Author of:
The Coucal Collaterals
Biography 
Born in Ooty, South India, in 1953, Krishna Rao went to St Edmund’s School in Shillong and studied medicine in Assam and Delhi. He obtained his postgraduate training in surgery and urology, spending several years in Malaysia and the United Kingdom. For the last 18 years he has practised as a surgeon and urologist in the city of Mysore. He is married to Sona, a practising Child Specialist, and they have two sons, Vikarna and Kabir.
His schooling, his fondness for English literature and his British sojourns have made him an unabashed Anglophile, a fact to which many of his friends would attest.
An aborted sabbatical to the UK in 2004 coincided with the media coverage regarding extraordinary rendition and prisoner abuse at Abu Ghraib.
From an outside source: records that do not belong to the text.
(** ** Reports of the file-list checks *)

(** Both file-list checks print, after their heading, exactly one line per
    required file, in the order of the list: a missing file does not stop
    the check, and every missing file is reported. *)
Theorem file_list_checks_report (fs : gmap string entry) :
  stdout (check_package_structure fs) =
    (nl ++ u "检查包结构...") :: map (exists_line fs) package_files /\
  stdout (check_build_files fs) =
    (nl ++ u "检查构建文件...") :: map (exists_line fs) build_files /\
  forall path, In path (package_files ++ build_files) ->
    (fs !! path = None <->
       In (u "[FAIL] " ++ u path ++ u " 不存在")
          (stdout (check_package_structure fs) ++ stdout (check_build_files fs))).
Proof.
  assert (Hp : stdout (check_package_structure fs) =
                 (nl ++ u "检查包结构...") :: map (exists_line fs) package_files).
  { unfold check_package_structure. rewrite bind_print, required_files_loop_eq.
    reflexivity. }
  assert (Hb : stdout (check_build_files fs) =
                 (nl ++ u "检查构建文件...") :: map (exists_line fs) build_files).
  { unfold check_build_files. rewrite bind_print, required_files_loop_eq.
    reflexivity. }
  split; [exact Hp|]. split; [exact Hb|].
  intros path Hin. rewrite Hp, Hb. split.
  - intros Hnone.
    assert (Hline : exists_line fs path = u "[FAIL] " ++ u path ++ u " 不存在")
      by (unfold exists_line, path_exists; rewrite Hnone; reflexivity).
    rewrite <- Hline.
    apply in_app_iff in Hin as [Hin | Hin].
    + apply in_app_iff. left. right. apply in_map, Hin.
    + apply in_app_iff. right. right. apply in_map, Hin.
  - intros Hfail. destruct (fs !! path) as [e|] eqn:E; [exfalso | reflexivity].
    assert (Hok : forall p, is_Some (fs !! p) ->
              exists_line fs p <> u "[FAIL] " ++ u path ++ u " 不存在").
    { intros p [x Hx]. unfold exists_line, path_exists. rewrite Hx. discriminate. }
    assert (Hmiss : forall p, In p (package_files ++ build_files) -> fs !! p = None ->
              exists_line fs p <> u "[FAIL] " ++ u path ++ u " 不存在").
    { intros p Hp' Hnone Heq. unfold exists_line, path_exists in Heq.
      rewrite Hnone in Heq.
      assert (p = path); [|subst p; congruence].
      clear - Hp' Hin Heq.
      cbn [package_files build_files app In] in Hp', Hin.
      repeat (destruct Hp' as [<- | Hp']); try contradiction;
        repeat (destruct Hin as [<- | Hin]); try contradiction;
        first [reflexivity | vm_compute in Heq; discriminate Heq]. }
    assert (Hall : forall p, In p (package_files ++ build_files) ->
              exists_line fs p <> u "[FAIL] " ++ u path ++ u " 不存在").
    { intros p Hp'. destruct (fs !! p) eqn:Ep; [apply Hok; eauto | apply Hmiss; assumption]. }
    apply in_app_iff in Hfail as [[Hhead | Hfail] | [Hhead | Hfail]].
    + revert Hhead. clear - Hin. cbn [package_files build_files app In] in Hin.
      repeat (destruct Hin as [<- | Hin]); try contradiction; discriminate.
    + apply in_map_iff in Hfail as (p & Heq & Hp'). apply (Hall p); [|exact Heq].
      apply in_app_iff. left. exact Hp'.
    + revert Hhead. clear - Hin. cbn [package_files build_files app In] in Hin.
      repeat (destruct Hin as [<- | Hin]); try contradiction; discriminate.
    + apply in_map_iff in Hfail as (p & Heq & Hp'). apply (Hall p); [|exact Heq].
      apply in_app_iff. right. exact Hp'.
Qed.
This provided the impetus for his maiden novel inspired by the thought that he himself might be the victim of such an eventuality.
He lives in Queensland, Australia, as far away as possible from the war on terror.
Summary:
RAM and SHOBHANA are a doctor couple living in the small town of Mysore in South India. The high point of their lives is the romance of their serendipitous meeting, but since then they lead unremarkable, modestly distinguished lives, enriched somewhat by foreign travel in the pursuit of their respective careers. They bring up their two boys, practise their professions and for the most part are very happy.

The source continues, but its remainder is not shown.